Susan stared at Rowland; at first she could hardly speak. It was dark outside, the children were in bed and they were alone. As much to give herself time to think as anything, she went over it carefully: “You think that the Charterhouse monks will refuse the oath?” He nodded. “But you believe that the king, even now, means to require the oath only from those, like the monks, who opposed him?”

“I think so.”

“You do not suppose he would require it of you.”

“I took it before. Why should he trouble me?”

“But if, by chance, the king altered his mind, and asked for the oath again . . .”

“We must decide what I should do.”

“So you have come to me, because you owe a duty to me as your wife, and to your children.” She nodded thoughtfully, and then, looking up, quietly spoke the terrible proposition he had made. “You are asking my permission to refuse the oath? You are asking if you may go to execution?”

And returning her gaze with affection he calmly answered: “Yes.”
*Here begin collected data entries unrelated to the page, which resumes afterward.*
(* ===== verification/CreditSystem.v ===== *)
(** * Two queues under flow control: no message without a receive buffer

    Total-correctness triples for the handlers of [UmqTx] with respect to the
    credit accounts of a queue, and a transition system of two bound queues whose
    steps are those handlers, with refused posts, failed sends and their
    recovery.  The theorem: at every reachable state the messages in flight that
    consume a receive buffer are at most the receive buffers the peer has posted
    and not used, so the transport never meets an empty receive queue.  The
    examples at the end are the calls the steps leave out, for which this does
    not hold. *)

From S2P Require Import Prelude Memory FlowControl UmqTx.

(** ** Triples *)

Definition triple {A} (P : world -> Prop) (m : M A) (Q : A -> world -> Prop) : Prop :=
  forall w, P w -> exists a w', m w = Some (a, w') /\ Q a w'.

Lemma triple_ret {A} (P : world -> Prop) (a : A) Q : (forall w, P w -> Q a w) -> triple P (mret a) Q.
Proof. intros H w HP. exists a, w. split; [done|]. by apply H. Qed.

Lemma triple_bind {A B} P (m : M A) Q (f : A -> M B) R :
  triple P m Q -> (forall a, triple (Q a) (f a) R) -> triple P (m ≫= f) R.
Proof.
  intros Hm Hf w HP. destruct (Hm w HP) as (a & w1 & E1 & HQ). destruct (Hf a w1 HQ) as (b & w2 & E2 & HR).
  exists b, w2. split; [|done]. unfold mbind, M_bind. by rewrite E1.
Qed.

Lemma triple_weaken {A} (P P' : world -> Prop) (m : M A) (Q Q' : A -> world -> Prop) :
  triple P m Q -> (forall w, P' w -> P w) -> (forall a w, Q a w -> Q' a w) -> triple P' m Q'.
Proof. intros Hm HP HQ w Hw. destruct (Hm w (HP w Hw)) as (a & w' & E & H). eauto. Qed.

Lemma triple_pre {A} (P P' : world -> Prop) (m : M A) Q :
  triple P m Q -> (forall w, P' w -> P w) -> triple P' m Q.
Proof. intros Hm HP. by eapply triple_weaken. Qed.

Lemma triple_pure {A} (P : world -> Prop) (phi : Prop) (m : M A) Q :
  (phi -> triple P m Q) -> triple (fun w => phi /\ P w) m Q.
Proof. intros H w [Hphi HP]. by apply (H Hphi w). Qed.

(** Reading the state gives the rest of the program a fixed copy of it. *)
Lemma triple_get_queue {B} P (f : ub_queue -> M B) R :
  (forall q, triple (fun w => w_queue w = q /\ P w) (f q) R) -> triple P (get_queue ≫= f) R.
Proof. intros H w HP. destruct (H (w_queue w) w (conj eq_refl HP)) as (b & w' & E & HR). by exists b, w'. Qed.

Lemma triple_get_fc {B} P (f : ub_flow_control -> M B) R :
  (forall fc, triple (fun w => flow_control (w_queue w) = fc /\ P w) (f fc) R) -> triple P (get_fc ≫= f) R.
Proof. intros H w HP. destruct (H _ w (conj eq_refl HP)) as (b & w' & E & HR). by exists b, w'. Qed.

(** ** Credit accounts *)

Definition b2z (b : bool) : Z := if b then 1 else 0.

(** What a request in flight carries: a use of the peer's receive buffer, credits
    for the peer, or a read of the peer's initial window. *)
Definition wr_uses (wr : jfs_wr) : Z := b2z (consumes_rqe (wr_opcode wr)).
Definition wr_credits (wr : jfs_wr) : Z :=
  if (wr_opcode wr =? URMA_OPC_SEND_IMM) && is_flow_control_imm (wr_imm wr) then imm_window (wr_imm wr) else 0.
Definition wr_reads (wr : jfs_wr) : Z := b2z ((wr_opcode wr =? URMA_OPC_READ) && (wr_user_ctx wr =? 0)).

Definition fc_of (w : world) : ub_flow_control := flow_control (w_queue w).

(** Credits the queue holds or has in use towards its peer. *)
Definition out_use (w : world) : Z := remote_rx_window (fc_of w) + zsum wr_uses (w_sent w).

(** Receive buffers of the queue that the peer does not yet know: not notified, in
    a message in flight, or in the notify word the peer has not [taken]. *)
Definition in_use (taken : bool) (w : world) : Z :=
  local_rx_posted (fc_of w) + zsum wr_credits (w_sent w) + (if taken then 0 else notify_local (w_queue w)).

(** What the pair of queues knows about one of them: [g_taken], the peer has added
    this queue's initial window to its own; [g_pub], the initial window already
    read by the peer (0 when none); [g_remote], the last value read from the
    peer; [g_reads], completed reads of the peer's initial window not undone.
    [g_avoid] are buffers that no request in flight names. *)
Record ghost := { g_taken : bool; g_pub : Z; g_remote : Z; g_reads : Z; g_avoid : gset Z }.

Definition set_avoid (D : gset Z) (g : ghost) : ghost :=
  {| g_taken := g_taken g; g_pub := g_pub g; g_remote := g_remote g; g_reads := g_reads g; g_avoid := D |}.

(** The credits a failed send of a buffer gives back. *)
Definition pro_credits (p : umq_buf_pro) : Z :=
  if (opcode p =? UMQ_OPC_SEND_IMM) && is_flow_control_imm (imm_data p) then imm_window (imm_data p) else 0.

(** What the completion of a failed request takes back is what the request
    carries: by its [user_ctx] for the requests of the library, by the attributes
    of the buffer for the others. *)
Definition matches (m : gmap Z umq_buf_pro) (wr : jfs_wr) : Prop :=
  if wr_user_ctx wr <=? UINT16_MAX
  then wr_reads wr = 1 \/ (wr_user_ctx wr <> 0 /\ 0 <= wr_user_ctx wr /\ wr_uses wr = 1 /\ wr_credits wr = wr_user_ctx wr)
  else exists p, m !! wr_user_ctx wr = Some p /\
    b2z (consumes_rqe (opcode p)) <= wr_uses wr /\ pro_credits p <= wr_credits wr.

(** Immediate data of a message in flight: the user's, or credits. *)
Definition clean (wr : jfs_wr) : Prop :=
  wr_opcode wr = URMA_OPC_SEND_IMM -> imm_private (wr_imm wr) = 0 \/ is_flow_control_imm (wr_imm wr) = true.

(** [a] bounds the credits used, [b] the receive buffers owed to the peer. *)
Record inv (g : ghost) (a b : Z) (w : world) : Prop := {
  inv_fc : fc_wf (fc_of w);
  inv_ops : ops (fc_of w) <> OpsNull;
  inv_enabled : enabled (fc_of w) = true;
  inv_bound : bound (w_queue w) = true;
  inv_notify : in_u16 (notify_local (w_queue w));
  inv_unset : local_set (fc_of w) = false -> notify_local (w_queue w) = 0 /\ g_taken g = false /\ g_pub g = 0;
  inv_pub : g_pub g <> 0 -> notify_local (w_queue w) = g_pub g;
  inv_remote : notify_remote (w_queue w) = g_remote g;
  inv_reads : zsum wr_reads (w_sent w) + g_reads g <= 1;
  inv_get : remote_get (fc_of w) = false -> zsum wr_reads (w_sent w) + g_reads g = 0;
  inv_clean : Forall clean (w_sent w);
  inv_match : Forall (matches (w_pro w)) (w_sent w);
  inv_avoid : Forall (fun wr => wr_user_ctx wr ∉ g_avoid g) (w_sent w);
  inv_big : forall addr, addr ∈ g_avoid g -> UINT16_MAX < addr;
  inv_out : out_use w <= a;
  inv_in : in_use (g_taken g) w <= b
}.

Lemma inv_mono g a b a' b' w : inv g a b w -> a <= a' -> b <= b' -> inv g a' b' w.
Proof. intros [] ? ?. split; try done; lia. Qed.

(** Fewer buffers are kept out of flight. *)
Lemma inv_fewer g D a b w : D ⊆ g_avoid g -> inv g a b w -> inv (set_avoid D g) a b w.
Proof.
  intros HD []. split; simpl; try done; [|by auto].
  eapply Forall_impl; [exact inv_avoid0|]. intros wr Hwr Hin. by apply Hwr, HD.
Qed.

(** Buffers that no request in flight names are kept out of flight. *)
Lemma inv_more g D a b w :
  (forall addr, addr ∈ D -> UINT16_MAX < addr) -> Forall (fun wr => wr_user_ctx wr ∉ D) (w_sent w) ->
  inv g a b w -> inv (set_avoid D g) a b w.
Proof. intros H1 H2 []. by split. Qed.

Lemma set_avoid_id g : set_avoid (g_avoid g) g = g.
Proof. by destruct g. Qed.

Ltac inv_weaken := cbv beta in *; eapply inv_mono; [eassumption|lia|lia].

(** ** Immediate data *)

Lemma bits_mod v off width : 0 <= off -> 0 <= width -> bits v off width = (v / 2 ^ off) mod 2 ^ width.
Proof. intros. unfold bits. rewrite Z.land_ones, Z.shiftr_div_pow2 by done. done. Qed.

Lemma lor_add a b : Z.land a b = 0 -> Z.lor a b = a + b.
Proof. intros H. pose proof (Z.add_lor_land a b). lia. Qed.

Lemma imm_flow_control_value u n : u = 0 \/ u = 1 -> in_u16 n -> imm_flow_control u n = 3 + 64 * u + 65536 * n.
Proof.
  intros Hu Hn. unfold imm_flow_control, UMQ_UB_IMM_PRIVATE, IMM_TYPE_FLOW_CONTROL.
  rewrite Z.land_ones by lia. rewrite (Z.mod_small n) by lia.
  change (Z.shiftl 1 1) with 2. rewrite !Z.shiftl_mul_pow2 by lia.
  assert (Z.lor (u * 2 ^ 6) (n * 2 ^ 16) = u * 2 ^ 6 + n * 2 ^ 16) as ->.
  { apply lor_add. apply Z.bits_inj'. intros i Hi. rewrite Z.land_spec, Z.bits_0.
    destruct (Z.lt_ge_cases i 16); [rewrite (Z.mul_pow2_bits_low n) by lia; apply andb_false_r|].
    destruct Hu as [->| ->]; [by rewrite Z.bits_0|]. change (1 * 2 ^ 6) with (2 ^ 6).
    rewrite Z.pow2_bits_eqb by lia. rewrite (proj2 (Z.eqb_neq _ _)) by lia. done. }
  assert (Z.lor 2 (u * 2 ^ 6 + n * 2 ^ 16) = 2 + (u * 2 ^ 6 + n * 2 ^ 16)) as ->.
  { apply lor_add. replace (u * 2 ^ 6 + n * 2 ^ 16) with ((u + n * 2 ^ 10) * 2 ^ 6) by lia.
    apply Z.bits_inj'. intros i Hi. rewrite Z.land_spec, Z.bits_0. change 2 with (2 ^ 1).
    rewrite Z.pow2_bits_eqb by lia. destruct (Z.eqb_spec 1 i) as [<-|]; [|done].
    rewrite Z.mul_pow2_bits_low by lia. done. }
  rewrite lor_add; [lia|].
  replace (2 + (u * 2 ^ 6 + n * 2 ^ 16)) with ((1 + u * 2 ^ 5 + n * 2 ^ 15) * 2 ^ 1) by lia.
  apply Z.bits_inj'. intros i Hi. rewrite Z.land_spec, Z.bits_0. change 1 with (2 ^ 0) at 1.
  rewrite Z.pow2_bits_eqb by lia. destruct (Z.eqb_spec 0 i) as [<-|]; [|done].
  rewrite Z.mul_pow2_bits_low by lia. done.
Qed.

(** The fields of an encoded credit message read back. *)
Lemma imm_flow_control_fields u n : u = 0 \/ u = 1 -> in_u16 n ->
  is_flow_control_imm (imm_flow_control u n) = true /\ imm_window (imm_flow_control u n) = n /\
  imm_in_user_buf (imm_flow_control u n) = u.
Proof.
  intros Hu Hn. unfold is_flow_control_imm, imm_private, imm_type, imm_window, imm_in_user_buf.
  rewrite !bits_mod by lia. rewrite imm_flow_control_value by done.
  change (2 ^ 0) with 1. change (2 ^ 1) with 2. change (2 ^ 5) with 32. change (2 ^ 6) with 64. change (2 ^ 16) with 65536.
  rewrite Z.div_1_r.
  assert ((3 + 64 * u + 65536 * n) mod 2 = 1) as -> by (destruct Hu; subst; zmod).
  assert ((3 + 64 * u + 65536 * n) / 2 mod 32 = 1) as -> by (destruct Hu; subst; zmod).
  split_and!; [done|destruct Hu; subst; zmod|destruct Hu; subst; zmod].
Qed.

Lemma imm_window_range v : in_u16 (imm_window v).
Proof. unfold imm_window. rewrite bits_mod by lia. apply Z.mod_pos_bound. lia. Qed.

(** User immediate data never looks like a credit message. *)
Lemma masked_imm_not_private v : imm_private (Z.land v UMQ_UB_IMM_WITHOUT_PRIVATE_BITS) = 0.
Proof.
  unfold imm_private. rewrite bits_mod by lia.
  change (2 ^ 0) with 1. change (2 ^ 1) with 2. rewrite Z.div_1_r.
  rewrite Zmod_even, <- Z.negb_odd, <- Z.bit0_odd, Z.land_spec.
  change (Z.testbit UMQ_UB_IMM_WITHOUT_PRIVATE_BITS 0) with false. by rewrite andb_false_r.
Qed.

(** ** Flow control calls *)

Definition upd_fc (fc : ub_flow_control) (w : world) : world :=
  {| w_queue := set_fc fc (w_queue w); w_pro := w_pro w; w_answers := w_answers w; w_sent := w_sent w; w_rqes := w_rqes w |}.

Lemma inv_upd_fc g a b a' b' w fc :
  inv g a b w -> fc_wf fc -> same_config (fc_of w) fc ->
  remote_rx_window fc - remote_rx_window (fc_of w) <= a' - a ->
  local_rx_posted fc - local_rx_posted (fc_of w) <= b' - b ->
  inv g a' b' (upd_fc fc w).
Proof.
  intros [] Hwf (?&?&?&?&?&?) Ha Hb. unfold out_use, in_use in *.
  split; unfold out_use, in_use, fc_of, upd_fc in *; simpl in *; try done; try congruence; try lia.
  - intros. apply inv_unset0. congruence.
  - intros. apply inv_get0. congruence.
Qed.

Lemma fc_call_spec {A} g a b (f : ub_flow_control -> option (A * ub_flow_control)) (Q : A -> world -> Prop) :
  (forall w, inv g a b w -> exists r fc, f (fc_of w) = Some (r, fc) /\ Q r (upd_fc fc w)) ->
  triple (inv g a b) (fc_call f) Q.
Proof.
  intros H w Hw. destruct (H w Hw) as (r & fc & E & HQ). exists r, (upd_fc fc w).
  unfold fc_call, get_fc, mbind, M_bind, fc_of in *. by rewrite E.
Qed.

Section triples.
Context (g : ghost).

Lemma window_inc_call a b n : in_u16 n ->
  triple (inv g a b) (fc_call (fun fc => ops_remote_rx_window_inc fc n)) (fun _ => inv g (a + n) b).
Proof.
  intros Hn. apply fc_call_spec. intros w Hw. pose proof (inv_fc _ _ _ _ Hw) as inv_fc0. pose proof (inv_ops _ _ _ _ Hw) as inv_ops0.
  destruct (ops_window_inc_spec (fc_of w) inv_fc0 inv_ops0 n Hn) as (fc & -> & Hwf & Hs & Hp & Hr).
  eexists _, fc. split; [done|]. eapply inv_upd_fc; [done..| |lia]. rewrite Hr. split_ifs; lia.
Qed.

Lemma window_dec_call a b n : in_u16 n ->
  triple (inv g a b) (fc_call (fun fc => ops_remote_rx_window_dec fc n))
    (fun k w => 0 <= k <= n /\ inv g (a - k) b w).
Proof.
  intros Hn. apply fc_call_spec. intros w Hw. pose proof (inv_fc _ _ _ _ Hw) as inv_fc0. pose proof (inv_ops _ _ _ _ Hw) as inv_ops0.
  destruct (ops_window_dec_spec (fc_of w) inv_fc0 inv_ops0 n Hn) as (fc & -> & Hwf & Hs & Hp & Hr).
  eexists _, fc. split; [done|]. destruct inv_fc0 as (?&_). split; [lia|].
  eapply inv_upd_fc; [done..| |lia]. lia.
Qed.

Lemma posted_inc_call a b n : in_u16 n ->
  triple (inv g a b) (fc_call (fun fc => ops_local_rx_posted_inc fc n))
    (fun _ => inv g a (b + n)).
Proof.
  intros Hn. apply fc_call_spec. intros w Hw. pose proof (inv_fc _ _ _ _ Hw) as inv_fc0. pose proof (inv_ops _ _ _ _ Hw) as inv_ops0.
  destruct (ops_posted_inc_spec (fc_of w) inv_fc0 inv_ops0 n Hn) as (fc & -> & Hwf & Hs & Hp & Hr).
  eexists _, fc. split; [done|]. eapply inv_upd_fc; [done..|lia|]. rewrite Hr. split_ifs; lia.
Qed.

(** Taking the posted count: it is owed to the peer until it is sent. *)
Lemma posted_exchange_call a b (R : world -> Prop) :
  (forall w fc, R w -> same_config (fc_of w) fc -> R (upd_fc fc w)) ->
  triple (fun w => R w /\ inv g a b w) (fc_call ops_local_rx_posted_exchange)
    (fun n w => R w /\ in_u16 n /\ inv g a (b - n) w).
Proof.
  intros HR w [HRw Hw]. pose proof (inv_fc _ _ _ _ Hw) as inv_fc0. pose proof (inv_ops _ _ _ _ Hw) as inv_ops0.
  destruct (ops_posted_exchange_spec (fc_of w) inv_fc0 inv_ops0) as (fc & E & Hwf & Hs & Hp & Hr).
  exists (local_rx_posted (fc_of w)), (upd_fc fc w). split.
  - unfold fc_call, get_fc, mbind, M_bind, fc_of in *. by rewrite E.
  - split; [by apply HR|]. split; [apply inv_fc0|]. eapply inv_upd_fc; [done..|lia|lia].
Qed.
From almost any other man, she supposed, it would have been a lie, an excuse. Tell me I must not go, he would have been saying. Let me be a coward with dignity. And, at that moment, she almost wished she had married a lesser man. But she knew that Rowland really meant it.

This was her dilemma. In her innermost heart, she knew that Rowland and Peter were right. Yet here, also, was her pain: to know that, for the sake of the God they shared, he would rather leave her all alone. And worse yet, her knowledge as a wife, that if, to save her family, she refused her consent, he would accept it but, very likely never in his life forgive her.